NEW YORK — With applications for Mayor Zohran Mamdani’s free child care program for 2-year-olds opening in June, the social media-friendly mayor announced Friday he is turning to Bronx-born rapper Cardi B to help promote it.

“As Cardi B says: ‘I can get ’em both. I don’t wanna choose,’” Mamdani said in a statement, quoting the debut single, “Bodak Yellow,” that made her a household name.

“For too long, families have been forced to choose between affordable care and staying in the city they love. Now, they can have both — free care in the greatest city in the world.”

To announce the enrollment period, Mamdani released a short-form video on social media with Cardi B launching a 2-K jingle competition, where people can write an original 15 to 30-second ditty urging parents to apply.

A zealous use of viral videos helped catapult Mamdani from a back-of-the-pack, virtually unknown Queens assemblyman, to the winner of last year’s election. Friday’s post was the latest example of how he is using social media to help promote universal child care and to govern more broadly.

For the 2-K jingle competition, a panel of judges, including Cardi B, will review submissions, before voting opens up to the general public, according to a news release. The winning jingle will become the “official 2-K theme” and play on the radio.
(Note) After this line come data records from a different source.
(* ===== verification/Lex.v ===== *)
(** * The values of delta-rationals

    A delta-rational [r + d·δ], with δ a positive infinitesimal, is a pair of
    rationals; the pairs form an ordered group under the lexicographic order,
    which the bounds of the simplex solver and the edge costs of the
    difference-logic solver are compared by.  [lex] decides linear goals over
    them. *)
From S2P Require Import Prelude Gmp FastRationalInt Number.
From Stdlib Require Import Lqa Lia.

Record lexq : Type := Lex { lr : Qc; ld : Qc }.

Definition ladd (a b : lexq) : lexq := Lex (lr a + lr b) (ld a + ld b).
Definition lsub (a b : lexq) : lexq := Lex (lr a - lr b) (ld a - ld b).
Definition lopp (a : lexq) : lexq := Lex (- lr a) (- ld a).
Definition lscale (q : Qc) (a : lexq) : lexq := Lex (q * lr a) (q * ld a).
Definition lzero : lexq := Lex 0 0.
Definition llt (a b : lexq) : Prop := (lr a < lr b)%Qc ∨ lr a = lr b ∧ (ld a < ld b)%Qc.
Definition lle (a b : lexq) : Prop := (lr a < lr b)%Qc ∨ lr a = lr b ∧ (ld a <= ld b)%Qc.

Declare Scope lex_scope.
Delimit Scope lex_scope with lex.
Bind Scope lex_scope with lexq.
#[global] Arguments of_Z : simpl never.
Infix "+" := ladd : lex_scope.
Infix "-" := lsub : lex_scope.
Notation "- x" := (lopp x) : lex_scope.
Infix "<" := llt : lex_scope.
Infix "<=" := lle : lex_scope.

Lemma lexq_eq a b : a = b ↔ lr a = lr b ∧ ld a = ld b.
Proof. destruct a, b; simpl. split; [by intros [= -> ->] | by intros [-> ->]]. Qed.

Lemma Qc_trichotomy (x y : Qc) : (x < y)%Qc ∨ x = y ∨ (y < x)%Qc.
Proof.
  destruct (Qclt_le_dec x y) as [|H]; [by left|].
  destruct (Qcle_lt_or_eq _ _ H) as [|E]; [by right; right | right; by left].
Qed.

Lemma lle_not_lt a b : (¬ llt a b) ↔ (b <= a)%lex.
Proof.
  unfold llt, lle. split.
  - intros H. destruct (Qc_trichotomy (lr a) (lr b)) as [|[E|]]; [tauto| |tauto].
    right. split; [done|]. apply Qcnot_lt_le. tauto.
  - intros [H|[H1 H2]] [H'|[H1' H2']]; qc_lra.
Qed.
Lemma llt_not_le a b : (¬ lle a b) ↔ (b < a)%lex.
Proof.
  unfold llt, lle. split.
  - intros H. destruct (Qc_trichotomy (lr a) (lr b)) as [|[E|]]; [tauto| |tauto].
    right. split; [done|]. apply Qcnot_le_lt. tauto.
  - intros [H|[H1 H2]] [H'|[H1' H2']]; qc_lra.
Qed.

(** Split the order on pairs into the order on their components and leave the
    linear arithmetic to [lra]. *)
Ltac lex_hyps :=
  repeat match goal with
  | H : not (llt _ _) |- _ => apply lle_not_lt in H
  | H : not (lle _ _) |- _ => apply llt_not_le in H
  | H : @eq lexq _ _ |- _ => apply lexq_eq in H as [? ?]
  | H : llt _ _ |- _ => unfold llt in H; destruct H as [H|[? H]]
  | H : lle _ _ |- _ => unfold lle in H; destruct H as [H|[? H]]
  end.
Ltac lex_arith :=
  unfold ladd, lsub, lopp, lscale, lzero in *; simpl in *.
Ltac lex_goal :=
  match goal with
  | |- llt ?a ?b => unfold llt; first [left; lex_arith; qc_lra | right; split; lex_arith; qc_lra]
  | |- lle ?a ?b => unfold lle; first [left; lex_arith; qc_lra | right; split; lex_arith; qc_lra]
  | |- @eq lexq _ _ => apply lexq_eq; split; lex_arith; qc_lra
  | |- False => lex_arith; qc_lra
  end.
(** [lex_split a b] compares the main parts first, for goals whose strictness
    depends on them. *)
Ltac lex :=
  match goal with
  | |- not (llt _ _) => apply lle_not_lt
  | |- not (lle _ _) => apply llt_not_le
  | |- _ => idtac
  end;
  lex_hyps; first [lex_goal
    | match goal with
      | |- llt ?a ?b => destruct (Qc_trichotomy (lr a) (lr b)) as [?|[?|?]]; lex_goal
      | |- lle ?a ?b => destruct (Qc_trichotomy (lr a) (lr b)) as [?|[?|?]]; lex_goal
      end
    | exfalso; lex_arith; qc_lra ].

Lemma lle_refl a : (a <= a)%lex.
Proof. lex. Qed.
Lemma lle_trans a b c : (a <= b → b <= c → a <= c)%lex.
Proof. intros. lex. Qed.
Lemma llt_le_trans a b c : (a < b → b <= c → a < c)%lex.
Proof. intros. lex. Qed.
Lemma lle_lt_trans a b c : (a <= b → b < c → a < c)%lex.
Proof. intros. lex. Qed.
Lemma llt_irrefl a : ¬ (a < a)%lex.
Proof. intros H. lex. Qed.
Lemma llt_le a b : (a < b → a <= b)%lex.
Proof. intros. lex. Qed.
Lemma lle_antisym a b : (a <= b → b <= a → a = b)%lex.
Proof. intros. lex. Qed.
Lemma lle_total a b : (a <= b ∨ b < a)%lex.
Proof.
  unfold lle, llt. destruct (Qc_trichotomy (lr a) (lr b)) as [|[E|]]; [tauto | | tauto].
  rewrite E. destruct (Qclt_le_dec (ld b) (ld a)); tauto.
Qed.
Lemma ladd_le a b c d : (a <= b → c <= d → a + c <= b + d)%lex.
Proof. intros. lex. Qed.
Lemma ladd_0_l a : (lzero + a)%lex = a.
Proof. lex. Qed.
Lemma ladd_0_r a : (a + lzero)%lex = a.
Proof. lex. Qed.
Lemma ladd_comm a b : (a + b = b + a)%lex.
Proof. lex. Qed.
Lemma ladd_assoc a b c : (a + (b + c) = (a + b) + c)%lex.
Proof. lex. Qed.

#[export] Instance lle_dec a b : Decision (a <= b)%lex.
Proof. destruct (decide (Qclt (lr a) (lr b))) as [|]; [by left; left|].
  destruct (decide (lr a = lr b)); [destruct (decide (Qcle (ld a) (ld b)))|];
    [left; by right | right; unfold lle; tauto..].
Defined.
#[export] Instance llt_dec a b : Decision (a < b)%lex.
Proof. destruct (decide (Qclt (lr a) (lr b))) as [|]; [by left; left|].
  destruct (decide (lr a = lr b)); [destruct (decide (Qclt (ld a) (ld b)))|];
    [left; by right | right; unfold llt; tauto..].
Defined.
#[export] Instance lexq_eq_dec : EqDecision lexq.
Proof. solve_decision. Defined.

(** ** Reading δ as a positive rational *)

Definition at_delta (e : Qc) (a : lexq) : Qc := (lr a + ld a * e)%Qc.

Lemma at_delta_add e a b : at_delta e (a + b)%lex = (at_delta e a + at_delta e b)%Qc.
Proof. unfold at_delta, ladd; simpl. ring. Qed.
Lemma at_delta_sub e a b : at_delta e (a - b)%lex = (at_delta e a - at_delta e b)%Qc.
Proof. unfold at_delta, lsub; simpl. ring. Qed.
Lemma at_delta_opp e a : at_delta e (- a)%lex = (- at_delta e a)%Qc.
Proof. unfold at_delta, lopp; simpl. ring. Qed.
Lemma at_delta_scale e q a : at_delta e (lscale q a) = (q * at_delta e a)%Qc.
Proof. unfold at_delta, lscale; simpl. ring. Qed.

(** The values of δ up to which [a ≤ b] keeps its truth. *)
Definition delta_ok (e : Qc) (a b : lexq) : Prop :=
  (lr a < lr b → ld b < ld a → e * (ld a - ld b) <= lr b - lr a)%Qc.

Lemma at_delta_le e a b : (0 <= e)%Qc → (a <= b)%lex → delta_ok e a b →
  (at_delta e a <= at_delta e b)%Qc.
Proof.
  unfold at_delta, delta_ok. intros He [H|[H1 H2]] Hd.
  - destruct (Qclt_le_dec (ld b) (ld a)) as [Hl|Hl]; [specialize (Hd H Hl)|]; qc_nra.
  - qc_nra.
Qed.

Lemma at_delta_lt_strict e a b : (0 < e)%Qc → lr a = lr b → (ld a < ld b)%Qc →
  (at_delta e a < at_delta e b)%Qc.
Proof. unfold at_delta. intros He -> Hl. qc_nra. Qed.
“We had a question for you,” Mamdani asks Cardi B in the video. “We’re gonna have a competition to create a jingle. New Yorkers are gonna submit to their best jingle. And we wanted to know you would help judge that competition?”
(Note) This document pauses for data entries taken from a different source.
(* ===== verification/NatSet.v ===== *)
(** * Sets of small numbers with a constant-time reset

    NatSet.h: an element is in the set when its stamp exceeds the current one;
    [reset] advances the current stamp and only clears the vector before the
    32-bit stamp would wrap around. *)
From S2P Require Import Prelude.
From Stdlib Require Import Lia.

Module nat_set.

Record nat_set : Type := Mk { m_curr_timestamp : Z; m_timestamps : list Z }.

Definition resize (l : list Z) (s : nat) : list Z := take s l ++ replicate (s - length l) 0.

Definition init (s : nat) : nat_set := Mk 0 (if (0 <? s)%nat then resize [] s else []).
Definition set_domain (s : nat) (n : nat_set) : nat_set :=
  Mk (m_curr_timestamp n) (resize (m_timestamps n) s).
Definition get_domain (n : nat_set) : nat := length (m_timestamps n).
Definition assure_domain (v : nat) (n : nat_set) : nat_set :=
  if (get_domain n <=? v)%nat then set_domain (S v) n else n.

Definition contains (n : nat_set) (v : nat) : res bool :=
  let! s := at_ (m_timestamps n) v in Ok (m_curr_timestamp n <? s).
Definition insert (v : nat) (n : nat_set) : res nat_set :=
  let! l := upd (m_timestamps n) v (to_uword (m_curr_timestamp n + 1)) in Ok (Mk (m_curr_timestamp n) l).
Definition remove (v : nat) (n : nat_set) : res nat_set :=
  let! l := upd (m_timestamps n) v (m_curr_timestamp n) in Ok (Mk (m_curr_timestamp n) l).
Definition reset (n : nat_set) : nat_set :=
  let curr := to_uword (m_curr_timestamp n + 1) in
  if curr =? UWORD_MAX then Mk 0 (replicate (length (m_timestamps n)) 0)
  else Mk curr (m_timestamps n).
Definition empty (n : nat_set) : bool := forallb (λ s, negb (m_curr_timestamp n <? s)) (m_timestamps n).

(** ** The set an object stands for *)

(** The stamps never run ahead of the next one, and the current one never
    reaches the value at which incrementing would wrap around. *)
Record inv (n : nat_set) : Prop := {
  inv_curr : 0 ≤ m_curr_timestamp n < UWORD_MAX;
  inv_stamps : Forall (λ s, 0 ≤ s ≤ m_curr_timestamp n + 1) (m_timestamps n);
}.

Definition member (n : nat_set) (v : nat) : Prop := ∃ s, m_timestamps n !! v = Some s ∧ m_curr_timestamp n < s.

Lemma resize_lookup l s v x : resize l s !! v = Some x → l !! v = Some x ∨ x = 0.
Proof.
  unfold resize. rewrite lookup_app_Some. intros [Hx|[_ Hx]].
  - apply lookup_take_Some in Hx as [? _]. by left.
  - apply lookup_replicate in Hx as [-> _]. by right.
Qed.

Lemma inv_forall n : inv n ↔ 0 ≤ m_curr_timestamp n < UWORD_MAX
  ∧ ∀ v s, m_timestamps n !! v = Some s → 0 ≤ s ≤ m_curr_timestamp n + 1.
Proof.
  split.
  - intros [? Hs]. split; [done|]. intros v s Hv. by apply (Forall_lookup_1 _ _ v s Hs).
  - intros [? Hs]. constructor; [done|]. by apply Forall_lookup_2.
Qed.

Lemma init_inv s : inv (init s) ∧ ∀ v, ¬ member (init s) v.
Proof.
  assert (∀ v x, m_timestamps (init s) !! v = Some x → x = 0) as Hz.
  { intros v x. unfold init. simpl. destruct (0 <? s)%nat; [|done].
    intros [Hx|]%resize_lookup; done. }
  split.
  - apply inv_forall. split; [unfold_widths; simpl; lia|]. intros v x ->%Hz. simpl. lia.
  - intros v (x & ->%Hz & Hx). simpl in Hx. lia.
Qed.

Lemma assure_domain_inv v n : inv n →
  inv (assure_domain v n) ∧ (v < get_domain (assure_domain v n))%nat
  ∧ (∀ u, member (assure_domain v n) u ↔ member n u).
Proof.
  intros Hn. unfold assure_domain, get_domain. destruct (Nat.leb_spec (length (m_timestamps n)) v); [|tauto].
  unfold set_domain. simpl. unfold resize. rewrite take_ge by lia. split; [|split].
  - apply inv_forall in Hn as [Hc Hs]. apply inv_forall. simpl. split; [done|].
    intros u s [Hu|[_ Hu]]%lookup_app_Some; [by eapply Hs|].
    apply lookup_replicate in Hu as [-> _]. lia.
  - rewrite length_app, length_replicate. lia.
  - intros u. apply inv_forall in Hn as [Hc Hs]. unfold member. simpl. split.
    + intros (s & [Hu|[_ Hu]]%lookup_app_Some & Hlt); [eauto|].
      apply lookup_replicate in Hu as [-> _]. lia.
    + intros (s & Hu & Hlt). exists s. split; [by apply lookup_app_l_Some | done].
Qed.

Lemma contains_wp E v n : (v < get_domain n)%nat →
  wp E (λ b, b = true ↔ member n v) (contains n v).
Proof.
  intros Hv. apply lookup_lt_is_Some in Hv as [s Hs]. unfold contains, at_. rewrite Hs. simpl.
  rewrite Z.ltb_lt. unfold member. rewrite Hs. naive_solver.
Qed.

Lemma stamp_wp v n s : inv n → 0 ≤ s ≤ m_curr_timestamp n + 1 → (v < get_domain n)%nat →
  let n' := Mk (m_curr_timestamp n) (<[v := s]> (m_timestamps n)) in
  inv n' ∧ get_domain n' = get_domain n
  ∧ ∀ u, member n' u ↔ if decide (u = v) then m_curr_timestamp n < s else member n u.
Proof.
  intros Hn Hs Hv n'. unfold n', get_domain, member. simpl. rewrite length_insert. split; [|split; [done|]].
  - apply inv_forall in Hn as [Hc Hl]. apply inv_forall. simpl. split; [done|].
    intros u x. destruct (decide (u = v)) as [->|].
    + rewrite list_lookup_insert_eq by done. by intros [= <-].
    + rewrite list_lookup_insert_ne by done. apply Hl.
  - intros u. destruct (decide (u = v)) as [->|].
    + rewrite list_lookup_insert_eq by done. naive_solver.
    + by rewrite list_lookup_insert_ne by done.
Qed.

Lemma insert_wp E v n : inv n → (v < get_domain n)%nat →
  wp E (λ n', inv n' ∧ get_domain n' = get_domain n ∧ ∀ u, member n' u ↔ u = v ∨ member n u) (insert v n).
Proof.
  intros Hn Hv. pose proof (inv_curr _ Hn). unfold insert. apply wp_bind. apply upd_wp; [done|].
  rewrite to_uword_id by (unfold_widths; lia).
  destruct (stamp_wp v n (m_curr_timestamp n + 1) Hn ltac:(lia) Hv) as (Hi & Hd & Hm).
  split; [done|]. split; [done|]. intros u. rewrite Hm. destruct (decide (u = v)); [|tauto].
  split; [by left | lia].
Qed.

Lemma remove_wp E v n : inv n → (v < get_domain n)%nat →
  wp E (λ n', inv n' ∧ get_domain n' = get_domain n ∧ ∀ u, member n' u ↔ u ≠ v ∧ member n u) (remove v n).
Proof.
  intros Hn Hv. pose proof (inv_curr _ Hn). unfold remove. apply wp_bind. apply upd_wp; [done|].
  destruct (stamp_wp v n (m_curr_timestamp n) Hn ltac:(lia) Hv) as (Hi & Hd & Hm).
  split; [done|]. split; [done|]. intros u. rewrite Hm. destruct (decide (u = v)); [|tauto].
  split; [lia | tauto].
Qed.

Lemma reset_inv n : inv n → inv (reset n) ∧ get_domain (reset n) = get_domain n ∧ ∀ v, ¬ member (reset n) v.
Proof.
  intros [Hc Hs]%inv_forall. unfold reset.
  rewrite to_uword_id by (unfold_widths; lia).
  destruct (Z.eqb_spec (m_curr_timestamp n + 1) UWORD_MAX).
  - split; [|split].
    + apply inv_forall. simpl. split; [unfold_widths; lia|]. intros v s [-> _]%lookup_replicate. lia.
    + unfold get_domain. simpl. by rewrite length_replicate.
    + intros v (s & [-> _]%lookup_replicate & Hlt). simpl in Hlt. lia.
  - split; [|split; [done|]].
    + apply inv_forall. simpl. split; [lia|]. intros v s Hv. specialize (Hs v s Hv). lia.
    + intros v (s & Hv & Hlt). specialize (Hs v s Hv). simpl in Hlt. lia.
Qed.

Lemma empty_iff n : empty n = true ↔ ∀ v, ¬ member n v.
Proof.
  unfold empty. rewrite forallb_forall. split.
  - intros Hf v (s & Hv & Hlt). specialize (Hf s). rewrite negb_true_iff, Z.ltb_ge in Hf.
    apply list_elem_of_lookup_2, list_elem_of_In in Hv. specialize (Hf Hv). lia.
  - intros Hm s Hs. rewrite negb_true_iff, Z.ltb_ge. apply list_elem_of_In, list_elem_of_lookup_1 in Hs as [v Hv].
    destruct (Z.le_gt_cases s (m_curr_timestamp n)) as [|Hlt]; [done|]. exfalso. apply (Hm v). exists s. split; [done | lia].
Qed.

End nat_set.

(** C38: the set abstraction, at any stamp short of the wrap-around: membership is
    what insertions, removals and resets leave, and no operation on the domain
    fails. *)
Theorem nat_set_refines (n : nat_set.nat_set) (v : nat) : nat_set.inv n → (v < nat_set.get_domain n)%nat →
  (∃ b, nat_set.contains n v = Ok b ∧ (b = true ↔ nat_set.member n v))
  ∧ (∃ n', nat_set.insert v n = Ok n' ∧ nat_set.inv n' ∧ ∀ u, nat_set.member n' u ↔ u = v ∨ nat_set.member n u)
  ∧ (∃ n', nat_set.remove v n = Ok n' ∧ nat_set.inv n' ∧ ∀ u, nat_set.member n' u ↔ u ≠ v ∧ nat_set.member n u)
  ∧ (nat_set.inv (nat_set.reset n) ∧ nat_set.empty (nat_set.reset n) = true
     ∧ ∀ u, ¬ nat_set.member (nat_set.reset n) u).
Proof.
  intros Hn Hv.
  pose proof (nat_set.contains_wp no_error v n Hv) as H1. apply wp_total in H1.
  pose proof (nat_set.insert_wp no_error v n Hn Hv) as H2. apply wp_total in H2 as (n2 & ? & ? & _ & ?).
  pose proof (nat_set.remove_wp no_error v n Hn Hv) as H3. apply wp_total in H3 as (n3 & ? & ? & _ & ?).
  destruct (nat_set.reset_inv n Hn) as (Hr1 & _ & Hr2).
  split; [done|]. split; [eauto|]. split; [eauto|]. split; [done|]. split; [|done].
  by apply nat_set.empty_iff.
Qed.

(** A set on the last stamp before the wrap-around. *)
Definition late_set : nat_set.nat_set := nat_set.Mk (UWORD_MAX - 1) [0; UWORD_MAX; UWORD_MAX - 1].

Lemma nat_set_refines_witness :
  nat_set.reset late_set = nat_set.Mk 0 [0; 0; 0]
  ∧ ∃ b, nat_set.contains late_set 1 = Ok b ∧ (b = true ↔ nat_set.member late_set 1).
Proof.
  split; [reflexivity|]. apply nat_set_refines.
  - constructor; [unfold late_set; simpl; unfold_widths; lia|].
    repeat (apply Forall_cons; split; [simpl; unfold_widths; lia|]). constructor.
  - unfold late_set, nat_set.get_domain. simpl. lia.
Defined.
Tapping the entertainer’s star power hasn’t always gone well for city officials, though. Then-NYPD Chief of Training Juanita Holmes in 2023 was bounced from her job after inviting Cardi B to a NYPD academy event where she talked and danced with young girls as part of her court-ordered community service for her role in a Queens strip club assault in 2018.

2-K is launching in school districts 6, 10, 18, 23 and 27, with the goal of expanding citywide by the end of Mamdani’s first term. Gov. Kathy Hochul earmarked $73 million and $425 million for 2-K in its first and second years, when the program is set to grow to 12,000 kids for the 2027-28 school year.